Meet the 2018 CAFA Fashion Impact Award Nominees: Shine The Light On
Eli Brown, the 24-year-old founder of Shine The Light On, a t-shirt company that spreads the word about mental health issues impacting youth via super earnest slogans on t-shirts, finds it a little bit ironic that he’s been nominated for a 2018 CAFA Fashion Impact Award. “I’m not a very fashionable person,” he laughs. “I wear sweatpants all day long.”
But the simple t-shirts he creates for are meant to be more than a style statement: they’re an attempt to create solidarity with people struggling with mental health issues to show they’re not alone. The messaging is subtle; statements like “Believe there is good in the world” and “Not weird, just limited edition” wouldn’t seem out of place on the merchandise sold in a yoga studio gift shop, but there’s a purpose to it. “We don’t want people to feel uncomfortable,” Brown says. “We want people to share their stories as they see fit.”

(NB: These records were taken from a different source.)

Lemma sched_reachable s x : sched_steps (sched_start s) x → sched_inv x.
Proof.
  intros Hr. pattern x. revert x Hr. apply rtc_ind_r; [done|].
  intros x y _ [l Hs] Hi. by eapply sched_inv_step.
Qed.

Lemma uniform_range low high random : low ≤ high → low ≤ uniform low high random ≤ high.
Proof. intros Hl. unfold uniform. pose proof (Z.mod_pos_bound random (high - low + 1)). lia. Qed.

(** An automatic sync runs only when it may and yields to the operator.
    In every reachable state of the scheduler, whatever the node, the
    network and the operator do: a run begins only on an eligible node (its
    Pelt ready, its network activated, alive, not forked and admitting it,
    the switch on, no Silver, not dying, storage sound); a run that was
    cancelled submits nothing and ends as cancelled; what is submitted has
    something to apply, and from then on an operator's preemption leaves the
    run alone; and after a run the next one is due no sooner than seven and
    a half minutes and no later than 22.5 minutes after its end. *)
Theorem sync_run_guarded s x l y :
  sched_steps (sched_start s) x → sched_step x l y →
  (∀ started, y.(sc_point) = Running started → x.(sc_point) ≠ Running started →
     ineligible_reason y.(sc_state) = None ∧ y.(sc_runtime).(cancelled) = false) ∧
  (∀ started, x.(sc_point) = Running started → x.(sc_runtime).(cancelled) = true →
     l = None ∧ (y.(sc_point) = Running started ∧ y.(sc_runtime).(cancelled) = true ∨
                 y.(sc_point) = Done (last started (lit "cancelled") (JArr [])))) ∧
  (∀ apply, l = Some apply → nothing_to_apply apply = false ∧
     preempt x.(sc_runtime) = (false, None, x.(sc_runtime)) ∧ preempt y.(sc_runtime) = (false, None, y.(sc_runtime))) ∧
  (∀ now random run, y = complete now random run x →
     ∃ due, y.(sc_runtime).(next_due) = Some due ∧ now + 450000 ≤ due ≤ now + 1350000).
Proof.
  intros Hr%sched_reachable Hs. split_and!.
  - intros started Hy Hx. destruct Hs as [now rnd x Hp|due x Hp|now due task x Hp Hd|st x Hp|st j x Hp
      |st ap x Hp|st ap x Hp|st peers resp x Hp|st peers x Hp|now rnd run x Hp|x|s' x]; try done.
    + unfold fire, eligible in *. case_bool_decide as He; [|done]. by cbn.
    + unfold poked in Hy. destruct (eligible _); cbn in Hy; by rewrite Hy in Hx.
    + unfold join_run in Hy. destruct (cancelled _); [done|]. destruct j as [| |ap]; [done|done|].
      by destruct (nothing_to_apply ap).
  - intros started Hx Hc. destruct Hs as [now rnd x Hp|due x Hp|now due task x Hp Hd|st x Hp|st j x Hp
      |st ap x Hp|st ap x Hp|st peers resp x Hp|st peers x Hp|now rnd run x Hp|x|s' x]; try congruence; (split; [done|]).
    + left. unfold poked, preempt. destruct (eligible _); [done|]. cbn. rewrite Hx. by case_bool_decide.
    + right. unfold join_run. rewrite Hc. rewrite Hx in Hp. by injection Hp as ->.
    + left. cbn. split; [done|]. unfold preempt. by case_bool_decide.
    + by left.
  - intros apply ->. inversion Hs as [| | | | | |started ap x0 Hp| | | | |]; subst. unfold sched_inv in Hr.
    rewrite Hp in Hr. destruct Hr as [Hph Hn]. split; [done|]. cbn. rewrite preempt_other by congruence. done.
  - intros now random run ->. exists (now + interval random). split; [done|].
    pose proof (uniform_range 450000 1350000 random ltac:(lia)). unfold interval. lia.
Qed.

End scheduler.
End AutoSyncSpec.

Brown’s commitment to creating a platform where people with mental health issues can find kinship stems from his own personal struggles with addiction. In a gutting TED-style lecture, Brown recounts how being sexually assaulted at age 14 led him to bury his feelings with drugs and alcohol. Eventually he spiralled into addiction and reached rock bottom at the age of 20, when he finally reached out to his family for help. Brown ended up at a treatment centre in Boulder, Colorado which allocated three hours each day for patients to work a job or do community service. Brown volunteered at a furniture store with an ancient heat transfer machine in the back, where he made his very first t-shirt. The message? “The things that make me different make me.”
“I wanted people to act as a billboard for social change,” says Brown of his choice to spread his message through clothes. Each of the slogans adorning Shine The Light come from an interview with someone who has a relevant story to tell. “My story is not unique,” he says. For each t-shirt, he sits down with someone, lets them tell their story, and then a statement forms organically. For example, the slogan, “7 Billion people, you are my favourite” came from an interview with a heroin addict who was finding the words to describe his addiction. “Out of all the things in the world, heroin was his number one favourite thing,” says Brown.
Shine The Light On tees are available at Honey in Toronto, The Latest Scoop in Vancouver and more locations across North America. The shirts not only help spread mental health awareness through advocacy, they also donate 10% percent of the profits of the sale from each shirt to a different charities, like Mindfulness Without Borders and Stella’s Place.
Since he’s beat addiction and started a CAFA-nominated clothing line, Brown now feels that his life has a renewed sense of purpose.
“I’ve always wanted to help people, I just didn’t know how I was going to make my impact,” he says. “I think I’ve found it.”